An Arkansas jury has found that Johnson & Johnson subsidiary Janssen Pharmaceuticals Inc., downplayed and hid that the side effects of the antipsychotic drug Risperdal, effects that could have caused a “$200 million swing in revenues” if the pharmaceutical company would have warned about them, Businessweek reported.
Arkansas Attorney General Dustin McDaniel said the billion-dollar lawsuit was filed to prevent “fraud and deceptive trade practices.” In a news release, McDaniel said, “Today, an Arkansas jury confirmed that Johnson & Johnson and Janssen Pharmaceuticals lied to patients and doctors because they cared more about profits than people. I am grateful for the jury’s verdict and its decision to hold the defendants accountable for their actions.”

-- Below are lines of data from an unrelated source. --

(* ===== verification/RenderSet.v ===== *)
(** * Render set manager

    The mutable state of the [MapViewer] component and the operations that
    build and destroy the map primitives: [clearMap] (lines 78-97), the
    drawing loop of [showSelectedJourneys] (lines 170-482), the final
    markers (485-544), the fit of the view (547-550) and the whole of
    [showSelectedJourneys] (126-555).

    The refs of the component are the fields of [ViewerState].  The Leaflet
    map is the set of identifiers of the layers it holds (Leaflet stamps
    every layer with a number), the number of [mousemove] handlers
    registered on it, and the last view fitted.  [addLayer], [removeLayer]
    and [fitBounds] are Leaflet's; they are modelled from their contract. *)

From Stdlib Require Import QArith.
From stdpp Require Import prelude gmap strings.
From S2P Require Import Prelude DataModel Surface Extractor Tooltip.

#[local] Set Warnings "-clear-no-such-hyp".

(** ** State *)

Inductive MarkerKind : Type :=
| StartMarker
| EndMarker
| FinalMarker (finalJourneyIndex : option Z) (finalEndTime : option Z).

Record Marker : Type := mkMarker {
  markerId : nat;
  markerLatLng : LatLng;
  markerColor : option Z;         (* [getJourneyColor(journeyIndex)] *)
  markerKind : MarkerKind;
}.

(** A polyline with the two properties the code attaches to it: its
    [intervalData] and, through [polylineEnv], the closure
    [generateTooltipContent]. *)
Record Polyline : Type := mkPolyline {
  polylineId : nat;
  latlngs : list LatLng;
  polylineColor : option Z;
  intervalData : Interval;
  polylineEnv : TooltipEnv;
}.

Record Tooltip : Type := mkTooltip {
  tooltipId : nat;
  tooltipContent : TooltipContent;
  tooltipLatLng : LatLng;
}.

Record LeafletMap : Type := mkMap {
  layers : gset nat;
  moveHandlers : nat;
  fitted : option (list LatLng);
}.

Record ViewerState : Type := mkState {
  mapInstanceRef : option LeafletMap;
  markersRef : list Marker;
  polylinesRef : list Polyline;
  tooltipRef : option Tooltip;
  proximityActiveRef : bool;
  currentPolylineRef : option nat;   (* the identifier of the polyline *)
  nextId : nat;                      (* Leaflet's stamp counter *)
}.

(** The component after the map is created (lines 54-75): no primitive, no
    handler. *)
Definition initialState : ViewerState :=
  mkState (Some (mkMap ∅ 0 None)) [] [] None false None 0.

(** ** The map surface: layers *)

Definition addLayer (id : nat) (m : LeafletMap) : LeafletMap :=
  mkMap ({[id]} ∪ layers m) (moveHandlers m) (fitted m).

Definition removeLayer (id : nat) (m : LeafletMap) : LeafletMap :=
  mkMap (layers m ∖ {[id]}) (moveHandlers m) (fitted m).

Definition fitBounds (bounds : list LatLng) (m : LeafletMap) : LeafletMap :=
  mkMap (layers m) (moveHandlers m) (Some bounds).

(** [if (mapInstanceRef.current) mapInstanceRef.current.f(...)]. *)
Definition onMap (f : LeafletMap -> LeafletMap) (st : ViewerState) : ViewerState :=
  mkState (f <$> mapInstanceRef st) (markersRef st) (polylinesRef st) (tooltipRef st)
    (proximityActiveRef st) (currentPolylineRef st) (nextId st).

(** ** [clearMap] (lines 78-97) *)

Definition clearMap (st : ViewerState) : ViewerState :=
  let st1 := foldl (fun s marker => onMap (removeLayer (markerId marker)) s) st (markersRef st) in
  let st2 := foldl (fun s polyline => onMap (removeLayer (polylineId polyline)) s) st1
               (polylinesRef st) in
  let st3 := match tooltipRef st with
             | Some tooltip => onMap (removeLayer (tooltipId tooltip)) st2
             | None => st2
             end in
  mkState (mapInstanceRef st3) [] [] None false None (nextId st).

(** ** Drawing one interval (lines 170-482) *)

(** The markers and the polyline of an interval whose usable coordinates are
    [coords], stamped from [id]. *)
Definition startMarkerOf (id : nat) (interval : Interval) (startPoint : LatLng) : Marker :=
  mkMarker id startPoint (journeyIndex interval) StartMarker.

Definition endMarkerOf (id : nat) (interval : Interval) (endPoint : LatLng) : Marker :=
  mkMarker id endPoint (journeyIndex interval) EndMarker.

Definition polylineOf (id : nat) (env : TooltipEnv) (interval : Interval)
  (coords : list LatLng) : Polyline :=
  mkPolyline id coords (journeyIndex interval) interval env.

Definition drawInterval (csvResults : option CSVIntervalResult) (shown : list Interval)
  (st : ViewerState) (k : nat) (interval : Interval) : ViewerState :=
  if decide (1 < length (coordinatePoints interval))%nat then
    let coords := intervalCoordinates interval in
    if decide (1 < length coords)%nat then
      match head coords, last coords with
      | Some startPoint, Some endPoint =>
          let id := nextId st in
          let startMarker := startMarkerOf id interval startPoint in
          let endMarker := endMarkerOf (S id) interval endPoint in
          let polyline := polylineOf (S (S id)) (mkEnv csvResults shown k) interval coords in
          mkState
            (addLayer (S (S id)) <$> (addLayer (S id) <$> (addLayer id <$> mapInstanceRef st)))
            (markersRef st ++ [startMarker; endMarker])
            (polylinesRef st ++ [polyline])
            (tooltipRef st) (proximityActiveRef st) (currentPolylineRef st)
            (S (S (S id)))
      | _, _ => st
      end
    else st
  else st.

(** ** Final markers (lines 485-544) *)

Definition addFinalMarker (st : ViewerState) (entry : option Z * Interval) : ViewerState :=
  let '(journeyIndex', lastInterval) := entry in
  match last (coordinatePoints lastInterval) with
  | Some lastPoint =>
      match truthyPoint lastPoint with
      | Some c =>
          let finalMarker :=
            mkMarker (nextId st) c journeyIndex'
              (FinalMarker journeyIndex' (truthyTime (endTime lastInterval))) in
          mkState (addLayer (nextId st) <$> mapInstanceRef st)
            (markersRef st ++ [finalMarker]) (polylinesRef st) (tooltipRef st)
            (proximityActiveRef st) (currentPolylineRef st) (S (nextId st))
      | None => st
      end
  | None => st
  end.

(** ** [showSelectedJourneys] (lines 126-555) *)

(** [new L.featureGroup(polylinesRef.current).getBounds()]: the positions
    the view is fitted to. *)
Definition boundsOf (polylines : list Polyline) : list LatLng :=
  polylines ≫= latlngs.

(** The guard of line 127 is [!mapInstanceRef.current || !window.L].  The
    refs do not hold [window.L]; a map exists only where it is defined
    ([Session.map_needs_leaflet]), so the test of the map decides alone. *)
Definition showSelectedJourneys (csvResults : option CSVIntervalResult)
  (journeysToShow : gset Z) (st : ViewerState) : ViewerState :=
  match mapInstanceRef st with
  | None => st
  | Some _ =>
      let cleared := clearMap st in
      let allIntervals := extractIntervalsFromResults csvResults in
      if decide (length allIntervals = 0%nat) then cleared
      else
        let shown := intervalsToShow journeysToShow allIntervals in
        let lastIntervals := lastIntervalsByJourney csvResults shown in
        let drawn := forEach (drawInterval csvResults shown) cleared shown in
        let marked := foldl addFinalMarker drawn lastIntervals in
        if decide (0 < length shown /\ 0 < length (polylinesRef marked))%nat
        then onMap (fitBounds (boundsOf (polylinesRef marked))) marked
        else marked
  end.

(** ** The tracking invariant

    Every layer on the map is recorded in a ref, under an identifier that
    was stamped once. *)

Definition trackedIds (st : ViewerState) : list nat :=
  (markerId <$> markersRef st) ++ (polylineId <$> polylinesRef st)
  ++ option_list (tooltipId <$> tooltipRef st).

Record Tracked (st : ViewerState) : Prop := mkTracked {
  tracked_layers (m : LeafletMap) :
    mapInstanceRef st = Some m -> layers m = list_to_set (trackedIds st);
  tracked_fresh (id : nat) : id ∈ trackedIds st -> (id < nextId st)%nat;
  tracked_nodup : NoDup (trackedIds st);
}.

Definition mapLayers (f : gset nat -> gset nat) (m : LeafletMap) : LeafletMap :=
  mkMap (f (layers m)) (moveHandlers m) (fitted m).

Section RenderSetFacts.
Implicit Types (st : ViewerState) (m : LeafletMap) (ids : list nat).

Lemma Tracked_initial : Tracked initialState.
Proof.
  split.
  - intros m [= <-]. reflexivity.
  - intros id []%elem_of_nil.
  - constructor.
Qed.

(** Primitives stamped with the next [n] identifiers and added to the map
    keep the invariant. *)
Lemma Tracked_add st st' (n : nat) :
  Tracked st ->
  trackedIds st' ≡ₚ seq (nextId st) n ++ trackedIds st ->
  nextId st' = (nextId st + n)%nat ->
  (forall m', mapInstanceRef st' = Some m' ->
     exists m, mapInstanceRef st = Some m /\
       layers m' = list_to_set (seq (nextId st) n) ∪ layers m) ->
  Tracked st'.
Proof.
  intros [Hl Hf Hn] Hperm Hnext Hmap. split.
  - intros m' Hm'. destruct (Hmap m' Hm') as (m & Hm & ->).
    rewrite (Hl m Hm). apply leibniz_equiv. rewrite Hperm, list_to_set_app. reflexivity.
  - intros id. rewrite Hperm, elem_of_app, elem_of_seq, Hnext.
    intros [?|Hid]; [lia|]. specialize (Hf id Hid). lia.
  - rewrite Hperm. apply NoDup_app. split_and!; [apply NoDup_seq | | exact Hn].
    intros id Hid Hold. apply elem_of_seq in Hid. specialize (Hf id Hold). lia.
Qed.

(** A state with the same primitives and the same layers keeps it. *)
Lemma Tracked_same st st' :
  Tracked st ->
  trackedIds st' = trackedIds st -> (nextId st <= nextId st')%nat ->
  (forall m', mapInstanceRef st' = Some m' ->
     exists m, mapInstanceRef st = Some m /\ layers m' = layers m) ->
  Tracked st'.
Proof.
  intros [Hl Hf Hn] Hids Hnext Hmap. split.
  - intros m' Hm'. destruct (Hmap m' Hm') as (m & Hm & ->). rewrite Hids. auto.
  - intros id. rewrite Hids. intros Hid. specialize (Hf id Hid). lia.
  - now rewrite Hids.
Qed.

(** *** [clearMap] *)

Lemma removeLayers_foldl {A} (f : A -> nat) (l : list A) st :
  foldl (fun s x => onMap (removeLayer (f x)) s) st l =
  onMap (mapLayers (fun L => L ∖ list_to_set (f <$> l))) st.
Proof.
  revert st. induction l as [|x l IH]; intros st; simpl; rewrite ?IH;
    destruct st as [[[L h v]|] ? ? ? ? ? ?]; unfold onMap; simpl; try reflexivity;
    do 2 f_equal; unfold mapLayers, removeLayer; simpl; f_equal; set_solver.
Qed.

Lemma clearMap_map st :
  mapInstanceRef (clearMap st) =
  mapLayers (fun L => L ∖ list_to_set (trackedIds st)) <$> mapInstanceRef st.
Proof.
  unfold clearMap. rewrite !removeLayers_foldl. unfold trackedIds.
  destruct st as [[[L h v]|] ms ps [t|] ? ? ?]; simpl; try reflexivity;
    unfold mapLayers, removeLayer; simpl; do 2 f_equal;
    rewrite !list_to_set_app_L; simpl; set_solver.
Qed.

Lemma clearMap_Tracked st : Tracked st -> Tracked (clearMap st).
Proof.
  intros [Hl Hf Hn]. split.
  - intros m'. rewrite clearMap_map. destruct (mapInstanceRef st) as [m|] eqn:Hm; [|discriminate].
    intros [= <-]. simpl. rewrite (Hl m eq_refl). set_solver.
  - intros id []%elem_of_nil.
  - constructor.
Qed.

(** *** Drawing *)

Lemma drawInterval_Tracked csv shown st k interval :
  Tracked st -> Tracked (drawInterval csv shown st k interval).
Proof.
  intros Ht. unfold drawInterval.
  destruct (decide _); [|exact Ht]. destruct (decide _); [|exact Ht].
  destruct (head _) as [startPoint|]; [|exact Ht].
  destruct (last _) as [endPoint|]; [|exact Ht].
  apply (Tracked_add st _ 3 Ht); simpl.
  - unfold trackedIds. simpl. rewrite !fmap_app. simpl. solve_Permutation.
  - lia.
  - intros m'. destruct (mapInstanceRef st) as [m|]; [|discriminate].
    intros [= <-]. exists m. split; [reflexivity|]. simpl. set_solver.
Qed.

Lemma addFinalMarker_Tracked st entry : Tracked st -> Tracked (addFinalMarker st entry).
Proof.
  intros Ht. destruct entry as [j lastInterval]. unfold addFinalMarker.
  destruct (last _) as [lastPoint|]; [|exact Ht].
  destruct (truthyPoint lastPoint) as [c|]; [|exact Ht].
  apply (Tracked_add st _ 1 Ht); simpl.
  - unfold trackedIds. simpl. rewrite !fmap_app. simpl. solve_Permutation.
  - lia.
  - intros m'. destruct (mapInstanceRef st) as [m|]; [|discriminate].
    intros [= <-]. exists m. split; [reflexivity|]. simpl. set_solver.
Qed.

Lemma onMap_Tracked f st :
  (forall m, layers (f m) = layers m) -> Tracked st -> Tracked (onMap f st).
Proof.
  intros Hf Ht. apply (Tracked_same st); auto.
  intros m'. simpl. destruct (mapInstanceRef st) as [m|]; [|discriminate].
  intros [= <-]. eauto.
Qed.

Lemma foldl_invariant {A St} (P : St -> Prop) (f : St -> A -> St) (s : St) (l : list A) :
  P s -> (forall s' x, P s' -> P (f s' x)) -> P (foldl f s l).
Proof. revert s. induction l; simpl; auto. Qed.

Lemma showSelectedJourneys_Tracked csv sel st :
  Tracked st -> Tracked (showSelectedJourneys csv sel st).
Proof.
  intros Ht. unfold showSelectedJourneys.
  destruct (mapInstanceRef st); [|exact Ht].
  destruct (decide _); [now apply clearMap_Tracked|].
  assert (Tracked (foldl addFinalMarker
            (forEach (drawInterval csv (intervalsToShow sel (extractIntervalsFromResults csv)))
               (clearMap st) (intervalsToShow sel (extractIntervalsFromResults csv)))
            (lastIntervalsByJourney csv
               (intervalsToShow sel (extractIntervalsFromResults csv))))) as Hm.
  { apply foldl_invariant; [|intros; now apply addFinalMarker_Tracked].
    apply forEach_invariant; [now apply clearMap_Tracked|].
    intros; now apply drawInterval_Tracked. }
  destruct (decide _); [|exact Hm]. now apply onMap_Tracked.
Qed.

End RenderSetFacts.

(** ** What is drawn *)

(** An interval is drawn as a path when it has at least two usable
    coordinates. *)
Definition renderable (interval : Interval) : Prop :=
  (1 < length (intervalCoordinates interval))%nat.

#[export] Instance renderable_dec (interval : Interval) : Decision (renderable interval).
Proof. unfold renderable. apply _. Defined.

Janssen argued that it did not break the law, claiming the FDA approved the label for the drug. “Janssen firmly believes it did not violate the Arkansas Medicaid Fraud False Claims Act or the Arkansas consumer fraud statute. Among other concerns, we believe the dissemination of an FDA-approved package insert did not constitute a violation of any Arkansas law. It is our position that an individual state should not penalize a pharmaceutical company for using an FDA-approved package insert or decide for itself whether a company complies with FDA rules,” the pharmaceutical company said in a statement.
Circuit Judge Tim Fox will decide the penalty in a separate hearing. McDaniel is seeking nearly $1.2 billion in fines for the nearly 250,000 prescriptions the Arkansas Medicaid program paid for.